▶ [Aim of the exercise]:
Repeat verbatim, and only, the lines of the data below, beginning at the line that contains "(* ===== verification/_CoqProject ===== *)" and stopping after the line that contains "CompactionHistoryProps.v".

─── Source material ───

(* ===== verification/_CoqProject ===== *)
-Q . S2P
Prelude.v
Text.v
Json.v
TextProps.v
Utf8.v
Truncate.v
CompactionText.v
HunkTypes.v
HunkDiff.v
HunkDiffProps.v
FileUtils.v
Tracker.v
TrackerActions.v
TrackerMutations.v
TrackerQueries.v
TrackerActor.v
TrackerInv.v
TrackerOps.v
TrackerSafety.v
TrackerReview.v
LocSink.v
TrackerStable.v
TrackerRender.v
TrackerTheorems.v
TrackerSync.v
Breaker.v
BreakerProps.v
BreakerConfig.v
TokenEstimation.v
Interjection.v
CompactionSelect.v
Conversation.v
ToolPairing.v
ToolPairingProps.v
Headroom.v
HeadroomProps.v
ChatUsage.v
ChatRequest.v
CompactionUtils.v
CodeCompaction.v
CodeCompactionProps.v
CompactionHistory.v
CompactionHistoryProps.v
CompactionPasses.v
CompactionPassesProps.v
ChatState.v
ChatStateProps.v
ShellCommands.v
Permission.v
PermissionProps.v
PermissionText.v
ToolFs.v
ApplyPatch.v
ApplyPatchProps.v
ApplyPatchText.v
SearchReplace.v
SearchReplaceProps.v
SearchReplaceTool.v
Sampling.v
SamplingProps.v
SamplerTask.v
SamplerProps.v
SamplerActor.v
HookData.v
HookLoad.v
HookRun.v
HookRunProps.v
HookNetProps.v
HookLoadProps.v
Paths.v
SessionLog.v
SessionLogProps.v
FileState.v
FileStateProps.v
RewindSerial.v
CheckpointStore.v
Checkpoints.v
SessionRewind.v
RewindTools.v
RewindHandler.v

───
─── Source material ───

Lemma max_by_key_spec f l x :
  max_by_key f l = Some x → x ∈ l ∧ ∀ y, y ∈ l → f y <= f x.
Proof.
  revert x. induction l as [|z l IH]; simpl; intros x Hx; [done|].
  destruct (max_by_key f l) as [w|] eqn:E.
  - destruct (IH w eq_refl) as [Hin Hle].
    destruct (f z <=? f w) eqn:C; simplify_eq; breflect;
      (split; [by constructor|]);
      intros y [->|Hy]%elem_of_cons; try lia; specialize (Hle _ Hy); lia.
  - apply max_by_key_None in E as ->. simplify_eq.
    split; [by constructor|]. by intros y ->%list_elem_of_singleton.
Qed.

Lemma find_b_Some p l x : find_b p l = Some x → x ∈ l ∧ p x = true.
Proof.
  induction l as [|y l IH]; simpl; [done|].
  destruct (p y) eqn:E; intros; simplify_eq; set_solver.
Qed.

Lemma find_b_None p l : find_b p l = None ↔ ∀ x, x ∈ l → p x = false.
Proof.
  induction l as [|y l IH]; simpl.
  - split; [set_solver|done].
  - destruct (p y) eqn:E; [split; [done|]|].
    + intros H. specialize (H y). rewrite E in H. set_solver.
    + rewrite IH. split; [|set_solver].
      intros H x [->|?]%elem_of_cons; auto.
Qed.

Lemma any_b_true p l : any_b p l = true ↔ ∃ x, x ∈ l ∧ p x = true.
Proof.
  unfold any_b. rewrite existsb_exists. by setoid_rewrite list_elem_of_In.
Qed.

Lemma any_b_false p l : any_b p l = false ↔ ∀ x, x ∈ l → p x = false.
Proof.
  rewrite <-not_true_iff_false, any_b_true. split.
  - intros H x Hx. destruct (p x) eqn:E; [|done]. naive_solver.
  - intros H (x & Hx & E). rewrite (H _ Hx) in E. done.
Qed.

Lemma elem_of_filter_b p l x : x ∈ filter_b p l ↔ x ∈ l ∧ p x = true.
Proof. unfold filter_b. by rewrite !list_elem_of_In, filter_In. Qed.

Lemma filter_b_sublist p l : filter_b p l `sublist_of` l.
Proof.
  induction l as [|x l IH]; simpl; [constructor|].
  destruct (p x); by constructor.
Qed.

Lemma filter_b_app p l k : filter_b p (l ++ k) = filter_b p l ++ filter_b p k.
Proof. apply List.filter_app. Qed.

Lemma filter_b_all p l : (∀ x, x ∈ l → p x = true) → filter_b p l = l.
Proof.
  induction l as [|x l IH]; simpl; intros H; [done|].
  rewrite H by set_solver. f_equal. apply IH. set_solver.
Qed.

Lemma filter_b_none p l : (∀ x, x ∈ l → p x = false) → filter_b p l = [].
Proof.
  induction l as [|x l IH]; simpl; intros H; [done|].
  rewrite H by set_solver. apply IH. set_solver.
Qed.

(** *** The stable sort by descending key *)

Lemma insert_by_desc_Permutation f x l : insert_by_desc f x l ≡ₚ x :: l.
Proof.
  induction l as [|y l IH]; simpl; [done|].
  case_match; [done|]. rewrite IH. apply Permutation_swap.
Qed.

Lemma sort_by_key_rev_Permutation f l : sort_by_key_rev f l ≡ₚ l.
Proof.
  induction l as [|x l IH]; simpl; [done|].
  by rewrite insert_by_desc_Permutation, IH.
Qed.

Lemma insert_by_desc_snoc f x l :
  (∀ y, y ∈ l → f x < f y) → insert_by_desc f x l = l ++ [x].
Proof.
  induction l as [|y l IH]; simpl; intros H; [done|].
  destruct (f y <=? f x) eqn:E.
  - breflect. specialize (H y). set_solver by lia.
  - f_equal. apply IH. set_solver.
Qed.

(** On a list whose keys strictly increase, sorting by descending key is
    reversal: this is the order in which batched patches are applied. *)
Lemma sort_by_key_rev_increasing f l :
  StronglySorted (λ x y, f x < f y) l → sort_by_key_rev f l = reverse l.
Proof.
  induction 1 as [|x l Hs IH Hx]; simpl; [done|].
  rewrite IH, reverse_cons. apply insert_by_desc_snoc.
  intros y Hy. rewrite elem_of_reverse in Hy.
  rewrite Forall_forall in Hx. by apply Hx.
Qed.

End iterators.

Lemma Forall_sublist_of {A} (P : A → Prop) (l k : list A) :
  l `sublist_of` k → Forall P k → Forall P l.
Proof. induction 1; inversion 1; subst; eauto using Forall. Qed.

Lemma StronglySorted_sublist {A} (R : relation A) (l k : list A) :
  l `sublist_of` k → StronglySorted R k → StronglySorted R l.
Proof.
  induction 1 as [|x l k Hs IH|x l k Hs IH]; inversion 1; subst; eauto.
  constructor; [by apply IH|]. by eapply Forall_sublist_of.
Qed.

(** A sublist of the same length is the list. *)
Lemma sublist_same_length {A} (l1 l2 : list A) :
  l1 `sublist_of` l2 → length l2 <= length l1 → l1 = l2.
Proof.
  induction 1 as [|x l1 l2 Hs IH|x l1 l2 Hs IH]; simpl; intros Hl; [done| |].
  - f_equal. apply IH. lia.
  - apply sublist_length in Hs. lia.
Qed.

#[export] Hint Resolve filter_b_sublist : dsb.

───
─── Source material ───

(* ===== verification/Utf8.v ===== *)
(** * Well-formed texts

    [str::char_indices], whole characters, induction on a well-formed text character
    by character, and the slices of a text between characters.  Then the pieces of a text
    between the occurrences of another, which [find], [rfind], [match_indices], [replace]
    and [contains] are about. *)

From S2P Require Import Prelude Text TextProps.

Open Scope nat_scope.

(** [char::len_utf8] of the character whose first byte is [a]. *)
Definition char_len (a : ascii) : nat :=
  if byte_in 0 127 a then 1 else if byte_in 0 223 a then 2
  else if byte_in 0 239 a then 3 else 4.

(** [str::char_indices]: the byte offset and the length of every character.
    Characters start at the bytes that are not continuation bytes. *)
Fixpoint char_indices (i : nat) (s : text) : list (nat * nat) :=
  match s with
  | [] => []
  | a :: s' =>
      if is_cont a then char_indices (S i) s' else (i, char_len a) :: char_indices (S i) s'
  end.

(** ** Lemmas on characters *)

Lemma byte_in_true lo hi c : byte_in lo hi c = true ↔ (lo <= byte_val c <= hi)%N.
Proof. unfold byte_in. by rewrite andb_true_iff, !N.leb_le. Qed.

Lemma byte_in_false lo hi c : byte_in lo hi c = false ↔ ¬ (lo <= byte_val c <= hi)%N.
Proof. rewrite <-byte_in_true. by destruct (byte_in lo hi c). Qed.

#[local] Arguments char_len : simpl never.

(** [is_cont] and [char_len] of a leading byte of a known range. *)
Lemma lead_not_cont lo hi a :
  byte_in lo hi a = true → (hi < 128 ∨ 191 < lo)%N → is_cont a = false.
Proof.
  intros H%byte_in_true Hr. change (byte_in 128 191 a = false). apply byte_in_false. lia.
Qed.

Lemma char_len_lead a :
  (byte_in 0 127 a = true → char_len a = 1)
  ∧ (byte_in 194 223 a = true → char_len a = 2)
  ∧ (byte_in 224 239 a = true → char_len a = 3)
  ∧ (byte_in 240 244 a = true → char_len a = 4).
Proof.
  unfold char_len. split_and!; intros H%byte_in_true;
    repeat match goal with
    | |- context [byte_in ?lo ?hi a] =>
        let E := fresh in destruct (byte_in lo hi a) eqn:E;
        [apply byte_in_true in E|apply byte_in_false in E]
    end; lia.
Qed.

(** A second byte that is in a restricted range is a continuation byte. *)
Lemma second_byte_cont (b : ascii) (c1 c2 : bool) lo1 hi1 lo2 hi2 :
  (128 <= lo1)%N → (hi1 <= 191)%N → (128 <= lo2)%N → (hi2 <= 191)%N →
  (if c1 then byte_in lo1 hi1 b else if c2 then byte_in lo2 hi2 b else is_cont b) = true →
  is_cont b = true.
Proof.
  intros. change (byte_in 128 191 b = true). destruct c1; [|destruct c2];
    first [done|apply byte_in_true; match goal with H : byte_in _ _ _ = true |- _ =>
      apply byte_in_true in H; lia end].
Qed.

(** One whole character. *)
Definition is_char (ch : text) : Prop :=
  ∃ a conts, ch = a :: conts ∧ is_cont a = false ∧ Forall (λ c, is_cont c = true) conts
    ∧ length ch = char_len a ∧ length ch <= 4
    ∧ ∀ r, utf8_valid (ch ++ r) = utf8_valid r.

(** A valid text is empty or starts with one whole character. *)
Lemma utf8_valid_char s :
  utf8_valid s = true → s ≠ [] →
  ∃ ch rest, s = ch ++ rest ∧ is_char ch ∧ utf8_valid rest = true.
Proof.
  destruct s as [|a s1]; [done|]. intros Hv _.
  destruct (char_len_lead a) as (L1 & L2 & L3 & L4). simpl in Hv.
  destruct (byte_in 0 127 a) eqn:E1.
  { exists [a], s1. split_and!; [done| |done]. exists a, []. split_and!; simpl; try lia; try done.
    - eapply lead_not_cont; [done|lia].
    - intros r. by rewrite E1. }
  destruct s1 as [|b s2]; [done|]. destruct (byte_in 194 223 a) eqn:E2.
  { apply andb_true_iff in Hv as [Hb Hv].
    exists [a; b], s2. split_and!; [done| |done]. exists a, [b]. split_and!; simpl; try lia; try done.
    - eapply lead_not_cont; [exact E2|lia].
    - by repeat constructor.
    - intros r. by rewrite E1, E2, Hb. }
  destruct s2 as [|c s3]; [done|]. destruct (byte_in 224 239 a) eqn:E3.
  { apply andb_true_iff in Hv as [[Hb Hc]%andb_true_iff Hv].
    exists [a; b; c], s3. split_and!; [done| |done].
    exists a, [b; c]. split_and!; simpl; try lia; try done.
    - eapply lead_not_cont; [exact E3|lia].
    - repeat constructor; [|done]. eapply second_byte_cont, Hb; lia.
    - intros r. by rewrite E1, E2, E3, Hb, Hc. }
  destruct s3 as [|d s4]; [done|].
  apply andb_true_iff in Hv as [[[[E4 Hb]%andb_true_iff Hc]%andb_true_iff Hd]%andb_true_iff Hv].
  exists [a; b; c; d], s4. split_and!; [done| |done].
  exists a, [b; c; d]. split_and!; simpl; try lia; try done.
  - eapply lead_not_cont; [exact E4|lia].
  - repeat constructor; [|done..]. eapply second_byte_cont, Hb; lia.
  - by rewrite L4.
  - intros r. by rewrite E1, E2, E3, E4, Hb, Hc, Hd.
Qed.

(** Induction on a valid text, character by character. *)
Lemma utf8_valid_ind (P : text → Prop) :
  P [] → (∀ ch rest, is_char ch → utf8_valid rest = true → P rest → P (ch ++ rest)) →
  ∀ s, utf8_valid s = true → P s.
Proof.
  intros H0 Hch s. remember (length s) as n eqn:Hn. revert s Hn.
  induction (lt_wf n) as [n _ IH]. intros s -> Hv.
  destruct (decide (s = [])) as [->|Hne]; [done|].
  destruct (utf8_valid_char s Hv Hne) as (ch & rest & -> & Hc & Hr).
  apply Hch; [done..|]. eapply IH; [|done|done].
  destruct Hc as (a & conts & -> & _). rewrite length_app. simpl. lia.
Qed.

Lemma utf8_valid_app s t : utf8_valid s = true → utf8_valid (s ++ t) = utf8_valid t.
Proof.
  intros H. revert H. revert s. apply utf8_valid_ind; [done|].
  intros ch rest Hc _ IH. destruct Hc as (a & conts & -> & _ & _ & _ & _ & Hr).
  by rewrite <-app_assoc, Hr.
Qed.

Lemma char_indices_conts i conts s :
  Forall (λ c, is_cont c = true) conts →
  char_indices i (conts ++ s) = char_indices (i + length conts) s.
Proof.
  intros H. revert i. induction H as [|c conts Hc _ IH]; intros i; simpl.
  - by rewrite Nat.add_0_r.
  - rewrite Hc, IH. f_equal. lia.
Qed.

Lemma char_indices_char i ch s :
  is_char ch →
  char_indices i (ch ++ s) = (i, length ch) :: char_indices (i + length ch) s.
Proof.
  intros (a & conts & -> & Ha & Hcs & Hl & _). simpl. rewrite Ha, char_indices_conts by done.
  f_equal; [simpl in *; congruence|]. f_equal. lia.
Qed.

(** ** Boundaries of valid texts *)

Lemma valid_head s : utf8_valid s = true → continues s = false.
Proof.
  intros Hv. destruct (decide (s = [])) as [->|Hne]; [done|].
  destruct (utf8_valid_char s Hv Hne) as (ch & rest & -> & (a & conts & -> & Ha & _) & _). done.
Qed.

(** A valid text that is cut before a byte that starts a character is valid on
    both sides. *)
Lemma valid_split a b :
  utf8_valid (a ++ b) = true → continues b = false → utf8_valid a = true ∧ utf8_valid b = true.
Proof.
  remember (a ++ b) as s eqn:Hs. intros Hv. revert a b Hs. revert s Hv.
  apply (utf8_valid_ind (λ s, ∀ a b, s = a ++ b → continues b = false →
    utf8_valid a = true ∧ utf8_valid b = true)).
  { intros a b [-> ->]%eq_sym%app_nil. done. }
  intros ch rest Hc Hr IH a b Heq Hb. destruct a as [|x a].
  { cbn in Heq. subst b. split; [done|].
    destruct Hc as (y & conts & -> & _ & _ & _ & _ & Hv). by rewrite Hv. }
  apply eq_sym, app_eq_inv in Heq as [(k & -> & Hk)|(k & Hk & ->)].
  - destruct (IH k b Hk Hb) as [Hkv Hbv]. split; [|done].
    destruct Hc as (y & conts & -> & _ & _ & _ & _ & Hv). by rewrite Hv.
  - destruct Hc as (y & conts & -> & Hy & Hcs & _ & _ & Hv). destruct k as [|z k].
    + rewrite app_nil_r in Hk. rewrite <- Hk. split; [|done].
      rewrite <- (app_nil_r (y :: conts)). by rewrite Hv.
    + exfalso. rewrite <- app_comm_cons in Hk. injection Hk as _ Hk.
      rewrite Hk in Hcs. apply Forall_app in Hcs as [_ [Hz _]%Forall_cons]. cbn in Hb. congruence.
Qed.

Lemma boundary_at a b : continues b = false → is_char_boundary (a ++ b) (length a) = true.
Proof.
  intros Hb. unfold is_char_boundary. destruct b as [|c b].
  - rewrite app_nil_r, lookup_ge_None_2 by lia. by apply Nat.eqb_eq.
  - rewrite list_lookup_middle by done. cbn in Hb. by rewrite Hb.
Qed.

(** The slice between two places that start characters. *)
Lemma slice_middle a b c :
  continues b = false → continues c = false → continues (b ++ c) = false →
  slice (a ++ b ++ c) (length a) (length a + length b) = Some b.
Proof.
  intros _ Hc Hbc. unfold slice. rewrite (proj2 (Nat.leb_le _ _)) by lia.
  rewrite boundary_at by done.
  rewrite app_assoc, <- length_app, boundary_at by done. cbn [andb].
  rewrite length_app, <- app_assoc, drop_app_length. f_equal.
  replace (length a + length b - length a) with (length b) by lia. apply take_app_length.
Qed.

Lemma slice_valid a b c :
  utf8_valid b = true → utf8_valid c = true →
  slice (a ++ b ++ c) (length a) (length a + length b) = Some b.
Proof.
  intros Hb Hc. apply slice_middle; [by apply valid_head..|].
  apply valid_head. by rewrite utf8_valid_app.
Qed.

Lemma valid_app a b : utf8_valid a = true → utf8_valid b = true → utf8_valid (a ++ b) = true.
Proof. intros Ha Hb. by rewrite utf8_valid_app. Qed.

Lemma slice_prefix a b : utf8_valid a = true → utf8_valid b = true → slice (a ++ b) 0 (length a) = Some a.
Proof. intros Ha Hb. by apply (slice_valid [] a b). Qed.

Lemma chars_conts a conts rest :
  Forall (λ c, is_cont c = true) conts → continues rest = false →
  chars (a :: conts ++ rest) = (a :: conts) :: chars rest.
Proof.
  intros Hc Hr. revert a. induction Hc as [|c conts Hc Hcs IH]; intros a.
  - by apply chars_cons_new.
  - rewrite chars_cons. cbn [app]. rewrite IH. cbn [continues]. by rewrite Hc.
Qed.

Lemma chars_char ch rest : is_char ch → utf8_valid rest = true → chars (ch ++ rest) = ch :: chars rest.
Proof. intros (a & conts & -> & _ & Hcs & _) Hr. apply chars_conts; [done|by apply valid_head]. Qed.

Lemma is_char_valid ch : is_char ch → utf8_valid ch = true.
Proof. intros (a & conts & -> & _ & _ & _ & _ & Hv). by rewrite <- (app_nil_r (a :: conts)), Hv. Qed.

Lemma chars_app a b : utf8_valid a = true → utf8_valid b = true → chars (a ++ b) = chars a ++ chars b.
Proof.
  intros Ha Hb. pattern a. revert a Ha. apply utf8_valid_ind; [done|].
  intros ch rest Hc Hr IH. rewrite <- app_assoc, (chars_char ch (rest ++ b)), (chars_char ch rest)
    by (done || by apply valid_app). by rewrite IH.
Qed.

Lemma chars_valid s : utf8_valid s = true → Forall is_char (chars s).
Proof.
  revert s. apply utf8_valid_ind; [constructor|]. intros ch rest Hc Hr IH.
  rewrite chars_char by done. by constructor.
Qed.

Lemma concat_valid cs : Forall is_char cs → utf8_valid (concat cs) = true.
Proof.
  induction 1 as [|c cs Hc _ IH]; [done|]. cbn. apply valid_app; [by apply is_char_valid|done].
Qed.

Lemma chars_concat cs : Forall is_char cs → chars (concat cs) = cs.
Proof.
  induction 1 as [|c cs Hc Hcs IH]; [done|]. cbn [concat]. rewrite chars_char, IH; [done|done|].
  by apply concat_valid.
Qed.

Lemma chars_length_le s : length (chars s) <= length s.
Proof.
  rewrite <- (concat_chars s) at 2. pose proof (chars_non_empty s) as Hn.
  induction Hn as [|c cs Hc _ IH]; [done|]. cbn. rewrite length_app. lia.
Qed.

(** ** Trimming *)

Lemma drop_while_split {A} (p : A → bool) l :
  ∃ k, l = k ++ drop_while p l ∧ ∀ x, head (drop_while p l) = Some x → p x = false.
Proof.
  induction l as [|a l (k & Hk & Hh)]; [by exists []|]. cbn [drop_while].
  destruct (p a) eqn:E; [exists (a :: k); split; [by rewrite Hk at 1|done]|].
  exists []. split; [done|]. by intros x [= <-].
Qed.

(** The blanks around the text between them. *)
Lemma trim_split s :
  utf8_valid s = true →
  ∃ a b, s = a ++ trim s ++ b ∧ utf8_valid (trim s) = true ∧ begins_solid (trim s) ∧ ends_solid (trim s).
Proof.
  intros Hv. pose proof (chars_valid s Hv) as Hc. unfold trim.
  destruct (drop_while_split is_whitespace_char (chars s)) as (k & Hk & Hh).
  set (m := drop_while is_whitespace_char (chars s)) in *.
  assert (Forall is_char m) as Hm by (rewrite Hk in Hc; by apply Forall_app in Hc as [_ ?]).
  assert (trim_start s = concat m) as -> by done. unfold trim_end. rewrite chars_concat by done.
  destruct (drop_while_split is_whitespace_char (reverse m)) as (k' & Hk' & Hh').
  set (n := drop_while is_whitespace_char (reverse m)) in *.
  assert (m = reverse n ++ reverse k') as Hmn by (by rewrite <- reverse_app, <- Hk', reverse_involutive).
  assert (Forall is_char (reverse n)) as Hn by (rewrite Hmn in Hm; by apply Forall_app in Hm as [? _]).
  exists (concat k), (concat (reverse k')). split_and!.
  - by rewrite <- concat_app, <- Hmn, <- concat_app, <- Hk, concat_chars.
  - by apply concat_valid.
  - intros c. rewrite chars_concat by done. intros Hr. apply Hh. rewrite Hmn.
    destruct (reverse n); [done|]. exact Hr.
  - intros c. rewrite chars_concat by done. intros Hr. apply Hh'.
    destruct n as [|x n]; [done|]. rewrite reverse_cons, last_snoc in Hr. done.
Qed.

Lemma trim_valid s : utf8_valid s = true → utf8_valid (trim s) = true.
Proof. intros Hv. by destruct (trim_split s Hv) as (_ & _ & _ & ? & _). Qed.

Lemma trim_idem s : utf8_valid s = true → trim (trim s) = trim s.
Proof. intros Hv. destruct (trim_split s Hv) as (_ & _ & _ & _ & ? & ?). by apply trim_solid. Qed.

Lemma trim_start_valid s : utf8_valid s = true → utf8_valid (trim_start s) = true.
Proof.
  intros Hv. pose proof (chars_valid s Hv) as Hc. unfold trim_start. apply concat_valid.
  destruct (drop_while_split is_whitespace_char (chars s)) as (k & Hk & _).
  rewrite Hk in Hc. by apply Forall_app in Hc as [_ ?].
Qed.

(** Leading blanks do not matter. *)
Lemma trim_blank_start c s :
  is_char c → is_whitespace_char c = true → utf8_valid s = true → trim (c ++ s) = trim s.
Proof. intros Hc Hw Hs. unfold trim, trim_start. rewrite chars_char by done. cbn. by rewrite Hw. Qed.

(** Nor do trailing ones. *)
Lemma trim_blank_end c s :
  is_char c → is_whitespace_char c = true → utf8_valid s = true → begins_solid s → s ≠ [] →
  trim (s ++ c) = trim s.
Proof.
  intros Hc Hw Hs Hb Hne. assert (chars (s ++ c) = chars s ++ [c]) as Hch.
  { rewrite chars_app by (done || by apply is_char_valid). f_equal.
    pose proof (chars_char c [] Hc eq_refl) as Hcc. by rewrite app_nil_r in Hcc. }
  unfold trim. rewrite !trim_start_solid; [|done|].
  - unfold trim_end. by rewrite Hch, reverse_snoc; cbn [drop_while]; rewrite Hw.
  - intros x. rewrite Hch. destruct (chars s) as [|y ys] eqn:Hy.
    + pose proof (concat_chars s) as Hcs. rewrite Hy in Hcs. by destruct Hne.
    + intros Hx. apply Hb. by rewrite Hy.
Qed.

───

▶ [Expected answer]:
(* ===== verification/_CoqProject ===== *)
-Q . S2P
Prelude.v
Text.v
Json.v
TextProps.v
Utf8.v
Truncate.v
CompactionText.v
HunkTypes.v
HunkDiff.v
HunkDiffProps.v
FileUtils.v
Tracker.v
TrackerActions.v
TrackerMutations.v
TrackerQueries.v
TrackerActor.v
TrackerInv.v
TrackerOps.v
TrackerSafety.v
TrackerReview.v
LocSink.v
TrackerStable.v
TrackerRender.v
TrackerTheorems.v
TrackerSync.v
Breaker.v
BreakerProps.v
BreakerConfig.v
TokenEstimation.v
Interjection.v
CompactionSelect.v
Conversation.v
ToolPairing.v
ToolPairingProps.v
Headroom.v
HeadroomProps.v
ChatUsage.v
ChatRequest.v
CompactionUtils.v
CodeCompaction.v
CodeCompactionProps.v
CompactionHistory.v
CompactionHistoryProps.v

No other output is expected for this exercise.